Marshall argues otherwise. He says that some San Miguel abalone beds are as dense as the northern coast’s, explaining that large swaths of barren seafloor not historically known to bear abalones negatively skewed the count. The important thing to consider, he says, is how close each abalone is to its neighbor, since that ultimately determines a population’s fertility. The two DFG surveys measured this parameter, and 85 percent of the counted abalones reside within one meter of each other. Chris Voss, 47, a former abalone diver and current president of the California Abalone Association, agrees with Marshall and goes one step further in suggesting that the northern coast’s big density counts were skewed in the other direction. “On their north coast surveys,” he explained, “they literally chose high density areas for their transects.”
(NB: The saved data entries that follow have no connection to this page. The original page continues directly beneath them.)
(** * USBasp parallel / high-voltage serial programmer: programming engine

    Shallow embedding of [software/firmware/isp.c] (transport, detection,
    flash / EEPROM / fuse access) and of the command state machine of
    [software/firmware/main.c] ([usbFunctionSetup], [usbFunctionRead],
    [usbFunctionWrite]) and of [software/firmware/clock.c] ([clockWait]),
    followed by the properties of the specification.

    Conventions.
    - C integers are [Z] with the wrap-around written out ([u8], [u16],
      [u32]); [int] is 16 bits wide on the AVR.
    - The firmware drives pins through macros of [isp.h]; every macro is one
      [event] appended to the [trace] of the machine.  The trace is kept
      newest-first; statements show it oldest-first through [rev].
    - What the firmware reads from a port comes from the environment: the
      n-th port read of a run returns [pin n].
    - A computation is a function [machine -> option (A * machine)]; [None]
      only arises when a loop uses up the [fuel] of the model. *)

From Stdlib Require Import ZArith List Bool Lia.
Import ListNotations.
Open Scope Z_scope.

(** ** Fixed-width integers *)

Definition u8 (x : Z) : Z := x mod 256.
Definition u16 (x : Z) : Z := x mod 65536.
Definition u32 (x : Z) : Z := x mod 4294967296.

(** An [int] (16 bits, two's complement) converted to [unsigned long]. *)
Definition int_to_ulong (x : Z) : Z :=
  let w := u16 x in if w <? 32768 then w else w + (4294967296 - 65536).

(** ** Pins, events and the machine *)

(** The lines that the macros of isp.h drive. *)
Inductive line : Type :=
| VPP | VDD | XTAIL | XA0 | XA1 | BS1 | BS2 | PAGEL | WR | OE
| SCI | SDI | SII | SDO.

Inductive level : Type := LOW | HIGH.

(** Entry points of the access layer; [Enter] events are instrumentation
    that records which entry point was called and with which address. *)
Inductive routine : Type :=
| R_ispReadFlash | R_ispWriteFlash | R_ispFlushPage
| R_ispReadEEPROM | R_ispWriteEEPROM.

(** The TPI collaborator (tpi.c) is outside the sources; its work is
    recorded as one event per call, and the assignment to its variable
    [tpi_dly_cnt] as one event too. *)
Inductive tpi_op : Type :=
| TPI_set_delay | TPI_init | TPI_send_byte | TPI_read_block | TPI_write_block.

(** The bits of the registers ISP_OUT and ISP_DDR that main.c names; their
    numbers are constants of usbasp.h, which is not among the sources. *)
Inductive isp_bit : Type := ISP_RST | ISP_SCK | ISP_MOSI.
Lemma iv_of_period (ssrc timestamp c : Z) :
  iv_of ssrc timestamp (c + 0xFFFF) = iv_of ssrc timestamp c.
Proof.
  unfold iv_of.
  replace (c + 65535) with (c + 1 * 65535) by lia.
  by rewrite Z_mod_plus_full.
Qed.

(** C5, amended: successive [makeIv] calls for one SSRC with one
    timestamp, the 32-bit counter not wrapping, write pairwise distinct IVs
    as long as there are at most [0xFFFF] of them; call [k + 0xFFFF]
    writes the IV of call [k], so that the IV of call 65536 is the IV of
    call 1. *)
Theorem makeIv_calls_distinct (ssrc timestamp : Z) (rnds : list Z)
    (t : FrameCryptorTransformer) :
  getIvSize t = 12 →
  0 <= counter_used ssrc t →
  counter_used ssrc t + Z.of_nat (length rnds) <= 2 ^ 32 →
  ∃ ivs t',
    makeIv_calls rnds ssrc timestamp t = Ret (ivs, t') ∧
    length ivs = length rnds ∧
    (Z.of_nat (length rnds) <= 0xFFFF → NoDup ivs) ∧
    (∀ k : nat, (k + Z.to_nat 0xFFFF < length rnds)%nat →
                ivs !! (k + Z.to_nat 0xFFFF)%nat = ivs !! k).
Proof.
  intros Hiv Hlo Hhi.
  destruct (makeIv_calls_eq ssrc timestamp rnds t Hiv Hlo Hhi) as [t' Ht'].
  eexists _, t'. split; [exact Ht'|]. split; [|split].
  - rewrite length_fmap, length_seqZ. lia.
  - intros Hn. apply NoDup_fmap_2_strong; [|apply NoDup_seqZ].
    intros a b Ha Hb Hab.
    apply elem_of_seqZ in Ha, Hb. apply iv_of_inj in Hab.
    Z.to_euclidean_division_equations. lia.
  - intros k Hk.
    rewrite !list_lookup_fmap, !lookup_seqZ_lt by lia.
    cbn [fmap option_fmap option_map]. f_equal.
    replace (counter_used ssrc t + Z.of_nat (k + Z.to_nat 65535))
      with (counter_used ssrc t + Z.of_nat k + 65535) by lia.
    apply iv_of_period.
Qed.

Lemma makeIv_calls_distinct_witness :
  ∃ ivs t',
    makeIv_calls [5; 6; 7] 0x11223344 0x64 (Session.transformer kOk) = Ret (ivs, t') ∧
    length ivs = length [5; 6; 7] ∧
    (Z.of_nat (length [5; 6; 7]) <= 0xFFFF → NoDup ivs) ∧
    (∀ k : nat, (k + Z.to_nat 0xFFFF < length [5; 6; 7])%nat →
                ivs !! (k + Z.to_nat 0xFFFF)%nat = ivs !! k).
Proof.
  apply (makeIv_calls_distinct 0x11223344 0x64 [5; 6; 7] (Session.transformer kOk)).
  - reflexivity.
  - by vm_compute.
  - by vm_compute.
Defined.

(** ** The sink and the magic bytes *)

Section Properties.
Context {ext : External}.

(** *** Equations of the monad *)

Lemma bind_Ret {A B} (m : M A) (k : A → M B) (w w1 : World) (a : A)
    (tr1 : list Event) :
  m w = Ret (a, w1, tr1) →
  bind m k w = match k a w1 with
               | Ret (b, w2, tr2) => Ret (b, w2, tr1 ++ tr2)
               | Fault f => Fault f
               end.
Proof. intros H. unfold bind. by rewrite H. Qed.

Lemma bind_Fault {A B} (m : M A) (k : A → M B) (w : World) (f : fault) :
  m w = Fault f → bind m k w = Fault f.
Proof. intros H. unfold bind. by rewrite H. Qed.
Not so, according to DFG senior biologist Ian Taniguchi. He explained that most of the bottom habitat surveyed by divers at San Miguel Island was rocky and kelp-bearing -potential abalone habitat-and because of that the assessment was fairly valid. Another dive scheduled for early fall will add to the collection of information.
By Paul Wellman
Processing farmed abalone.
It may seem strange that a tough, rubbery, relatively flavorless flesh once attracted many vessels daily and still mobilizes some 40,000 sport divers every year on the northern coast. But abalone is delicious if properly tenderized. Pounding thin slices of the meat is the most common softening technique, though other means are effective. Some divers recommend carefully avoiding injuring the animals when prying them from the rocks. Gently handled before finally going into the freezer, such specimens die peaceful deaths. Their muscles relax, and when defrosted, these snails may be floppy-soft. Pressure-cooking a whole abalone foot for an hour also results in a tender hunk of meat and precludes any need to pound it.
The most popular abalone recipe consists of coating sliced and pounded abalone in bread crumbs, then quickly frying the pieces in oil. Other chefs wrap the foot in a towel, pound it until pulpy, enclose the two-pound glob in foil, and grill it. Others make sashimi and ceviche. Marshall, who occasionally travels north to dive for abalone in Sonoma County, enjoys fried abalone sandwiches.
Aquaculture currently feeds the appetite for abalone in Southern California. The DFG established one of the first farms for research purposes in the 1970s at their Granite Canyon Marine Lab near Carmel, but various operations have come and gone through the years; today, a half-dozen large farms in California-most of them south of Half Moon Bay-sell hundreds of thousands of pounds of abalone per year at a value of almost $10 million. Most of the catch goes to high-end restaurants and foreign markets. The farms are all either on the water or adjacent to it and are considered highly sustainable facilities. They pump thousands of gallons of seawater per minute through a procession of open-topped cement tanks. Here the snails cling to the walls and munch fresh fronds of giant kelp, clipped from nearby beds.
The Abalone Farm in Cayucos is the state’s largest farm, selling one million red abs per year to distributors, restaurants, and individuals. The “crop” is harvested at four to five years of age, when the snails have reached a live weight of approximately four ounces each and are just under four inches across the shell. Five dollars each wholesale, a single abalone of this size bears about one-and-a-half ounces of meat. By comparison, the foot alone of an average eight-inch, 15-year-old red abalone weighs approximately two pounds, and the largest recorded red ab foot weighed more than six pounds.